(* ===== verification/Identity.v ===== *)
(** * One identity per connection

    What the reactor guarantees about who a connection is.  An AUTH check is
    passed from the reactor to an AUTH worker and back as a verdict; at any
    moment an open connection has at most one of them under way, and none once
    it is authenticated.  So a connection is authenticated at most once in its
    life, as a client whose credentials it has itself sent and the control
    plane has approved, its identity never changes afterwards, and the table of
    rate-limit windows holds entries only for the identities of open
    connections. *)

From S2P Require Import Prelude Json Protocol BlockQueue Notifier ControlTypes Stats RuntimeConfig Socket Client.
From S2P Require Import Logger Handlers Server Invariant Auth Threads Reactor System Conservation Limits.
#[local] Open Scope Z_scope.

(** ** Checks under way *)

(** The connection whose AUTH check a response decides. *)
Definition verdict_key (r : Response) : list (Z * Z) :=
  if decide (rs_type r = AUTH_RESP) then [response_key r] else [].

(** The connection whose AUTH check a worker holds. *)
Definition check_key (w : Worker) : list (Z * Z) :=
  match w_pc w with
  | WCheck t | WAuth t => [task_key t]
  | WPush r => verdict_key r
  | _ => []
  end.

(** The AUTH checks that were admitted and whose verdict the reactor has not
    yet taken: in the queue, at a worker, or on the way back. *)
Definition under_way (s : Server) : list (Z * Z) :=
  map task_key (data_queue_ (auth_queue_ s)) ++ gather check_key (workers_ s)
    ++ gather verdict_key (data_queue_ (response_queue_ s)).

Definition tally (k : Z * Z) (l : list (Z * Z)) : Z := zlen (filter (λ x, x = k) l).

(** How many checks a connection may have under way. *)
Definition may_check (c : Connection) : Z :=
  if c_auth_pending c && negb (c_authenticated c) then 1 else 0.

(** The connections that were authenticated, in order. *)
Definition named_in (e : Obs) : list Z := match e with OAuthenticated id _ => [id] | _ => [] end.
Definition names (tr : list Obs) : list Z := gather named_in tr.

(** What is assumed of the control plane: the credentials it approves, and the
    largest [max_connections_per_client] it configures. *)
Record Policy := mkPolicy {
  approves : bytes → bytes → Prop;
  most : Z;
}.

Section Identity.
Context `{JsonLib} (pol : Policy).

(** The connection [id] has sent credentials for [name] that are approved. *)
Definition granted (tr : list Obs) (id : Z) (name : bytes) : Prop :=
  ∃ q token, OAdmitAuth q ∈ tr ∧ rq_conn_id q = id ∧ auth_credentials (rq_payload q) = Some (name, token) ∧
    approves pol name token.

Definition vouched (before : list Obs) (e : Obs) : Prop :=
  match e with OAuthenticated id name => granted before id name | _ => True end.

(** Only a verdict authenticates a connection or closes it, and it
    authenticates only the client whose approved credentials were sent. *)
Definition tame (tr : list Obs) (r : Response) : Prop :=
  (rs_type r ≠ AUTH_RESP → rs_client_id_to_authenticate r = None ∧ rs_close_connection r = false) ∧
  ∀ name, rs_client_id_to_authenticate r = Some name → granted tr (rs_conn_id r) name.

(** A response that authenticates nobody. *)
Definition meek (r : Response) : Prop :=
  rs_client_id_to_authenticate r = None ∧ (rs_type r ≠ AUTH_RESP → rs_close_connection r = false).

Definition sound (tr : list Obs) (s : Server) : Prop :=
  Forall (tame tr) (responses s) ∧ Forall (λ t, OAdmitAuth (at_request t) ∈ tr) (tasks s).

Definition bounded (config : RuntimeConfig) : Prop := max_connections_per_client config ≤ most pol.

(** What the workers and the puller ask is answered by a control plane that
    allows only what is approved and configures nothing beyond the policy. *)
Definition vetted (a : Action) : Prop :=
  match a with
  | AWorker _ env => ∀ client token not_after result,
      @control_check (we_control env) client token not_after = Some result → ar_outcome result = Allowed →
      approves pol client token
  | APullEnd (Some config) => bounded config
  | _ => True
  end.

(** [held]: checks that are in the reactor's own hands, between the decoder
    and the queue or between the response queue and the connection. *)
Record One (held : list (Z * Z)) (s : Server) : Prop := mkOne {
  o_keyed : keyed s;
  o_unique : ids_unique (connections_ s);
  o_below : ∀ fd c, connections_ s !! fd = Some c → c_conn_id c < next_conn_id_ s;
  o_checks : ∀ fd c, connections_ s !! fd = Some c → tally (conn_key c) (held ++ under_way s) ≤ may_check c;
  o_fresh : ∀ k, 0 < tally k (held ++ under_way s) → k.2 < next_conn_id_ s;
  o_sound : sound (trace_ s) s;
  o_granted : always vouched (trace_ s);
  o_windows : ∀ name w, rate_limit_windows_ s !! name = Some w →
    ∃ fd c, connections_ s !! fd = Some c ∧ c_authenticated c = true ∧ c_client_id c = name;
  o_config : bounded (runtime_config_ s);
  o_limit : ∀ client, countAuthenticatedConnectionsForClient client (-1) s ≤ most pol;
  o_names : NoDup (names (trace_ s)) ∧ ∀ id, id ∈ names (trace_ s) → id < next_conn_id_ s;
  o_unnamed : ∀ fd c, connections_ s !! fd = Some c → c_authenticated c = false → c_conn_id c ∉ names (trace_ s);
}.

Requirement — Write the records out again, character for character.

Solution for this problem —
(* ===== verification/Identity.v ===== *)
(** * One identity per connection

    What the reactor guarantees about who a connection is.  An AUTH check is
    passed from the reactor to an AUTH worker and back as a verdict; at any
    moment an open connection has at most one of them under way, and none once
    it is authenticated.  So a connection is authenticated at most once in its
    life, as a client whose credentials it has itself sent and the control
    plane has approved, its identity never changes afterwards, and the table of
    rate-limit windows holds entries only for the identities of open
    connections. *)

From S2P Require Import Prelude Json Protocol BlockQueue Notifier ControlTypes Stats RuntimeConfig Socket Client.
From S2P Require Import Logger Handlers Server Invariant Auth Threads Reactor System Conservation Limits.
#[local] Open Scope Z_scope.

(** ** Checks under way *)

(** The connection whose AUTH check a response decides. *)
Definition verdict_key (r : Response) : list (Z * Z) :=
  if decide (rs_type r = AUTH_RESP) then [response_key r] else [].

(** The connection whose AUTH check a worker holds. *)
Definition check_key (w : Worker) : list (Z * Z) :=
  match w_pc w with
  | WCheck t | WAuth t => [task_key t]
  | WPush r => verdict_key r
  | _ => []
  end.

(** The AUTH checks that were admitted and whose verdict the reactor has not
    yet taken: in the queue, at a worker, or on the way back. *)
Definition under_way (s : Server) : list (Z * Z) :=
  map task_key (data_queue_ (auth_queue_ s)) ++ gather check_key (workers_ s)
    ++ gather verdict_key (data_queue_ (response_queue_ s)).

Definition tally (k : Z * Z) (l : list (Z * Z)) : Z := zlen (filter (λ x, x = k) l).

(** How many checks a connection may have under way. *)
Definition may_check (c : Connection) : Z :=
  if c_auth_pending c && negb (c_authenticated c) then 1 else 0.

(** The connections that were authenticated, in order. *)
Definition named_in (e : Obs) : list Z := match e with OAuthenticated id _ => [id] | _ => [] end.
Definition names (tr : list Obs) : list Z := gather named_in tr.

(** What is assumed of the control plane: the credentials it approves, and the
    largest [max_connections_per_client] it configures. *)
Record Policy := mkPolicy {
  approves : bytes → bytes → Prop;
  most : Z;
}.

Section Identity.
Context `{JsonLib} (pol : Policy).

(** The connection [id] has sent credentials for [name] that are approved. *)
Definition granted (tr : list Obs) (id : Z) (name : bytes) : Prop :=
  ∃ q token, OAdmitAuth q ∈ tr ∧ rq_conn_id q = id ∧ auth_credentials (rq_payload q) = Some (name, token) ∧
    approves pol name token.

Definition vouched (before : list Obs) (e : Obs) : Prop :=
  match e with OAuthenticated id name => granted before id name | _ => True end.

(** Only a verdict authenticates a connection or closes it, and it
    authenticates only the client whose approved credentials were sent. *)
Definition tame (tr : list Obs) (r : Response) : Prop :=
  (rs_type r ≠ AUTH_RESP → rs_client_id_to_authenticate r = None ∧ rs_close_connection r = false) ∧
  ∀ name, rs_client_id_to_authenticate r = Some name → granted tr (rs_conn_id r) name.

(** A response that authenticates nobody. *)
Definition meek (r : Response) : Prop :=
  rs_client_id_to_authenticate r = None ∧ (rs_type r ≠ AUTH_RESP → rs_close_connection r = false).

Definition sound (tr : list Obs) (s : Server) : Prop :=
  Forall (tame tr) (responses s) ∧ Forall (λ t, OAdmitAuth (at_request t) ∈ tr) (tasks s).

Definition bounded (config : RuntimeConfig) : Prop := max_connections_per_client config ≤ most pol.

(** What the workers and the puller ask is answered by a control plane that
    allows only what is approved and configures nothing beyond the policy. *)
Definition vetted (a : Action) : Prop :=
  match a with
  | AWorker _ env => ∀ client token not_after result,
      @control_check (we_control env) client token not_after = Some result → ar_outcome result = Allowed →
      approves pol client token
  | APullEnd (Some config) => bounded config
  | _ => True
  end.

(** [held]: checks that are in the reactor's own hands, between the decoder
    and the queue or between the response queue and the connection. *)
Record One (held : list (Z * Z)) (s : Server) : Prop := mkOne {
  o_keyed : keyed s;
  o_unique : ids_unique (connections_ s);
  o_below : ∀ fd c, connections_ s !! fd = Some c → c_conn_id c < next_conn_id_ s;
  o_checks : ∀ fd c, connections_ s !! fd = Some c → tally (conn_key c) (held ++ under_way s) ≤ may_check c;
  o_fresh : ∀ k, 0 < tally k (held ++ under_way s) → k.2 < next_conn_id_ s;
  o_sound : sound (trace_ s) s;
  o_granted : always vouched (trace_ s);
  o_windows : ∀ name w, rate_limit_windows_ s !! name = Some w →
    ∃ fd c, connections_ s !! fd = Some c ∧ c_authenticated c = true ∧ c_client_id c = name;
  o_config : bounded (runtime_config_ s);
  o_limit : ∀ client, countAuthenticatedConnectionsForClient client (-1) s ≤ most pol;
  o_names : NoDup (names (trace_ s)) ∧ ∀ id, id ∈ names (trace_ s) → id < next_conn_id_ s;
  o_unnamed : ∀ fd c, connections_ s !! fd = Some c → c_authenticated c = false → c_conn_id c ∉ names (trace_ s);
}.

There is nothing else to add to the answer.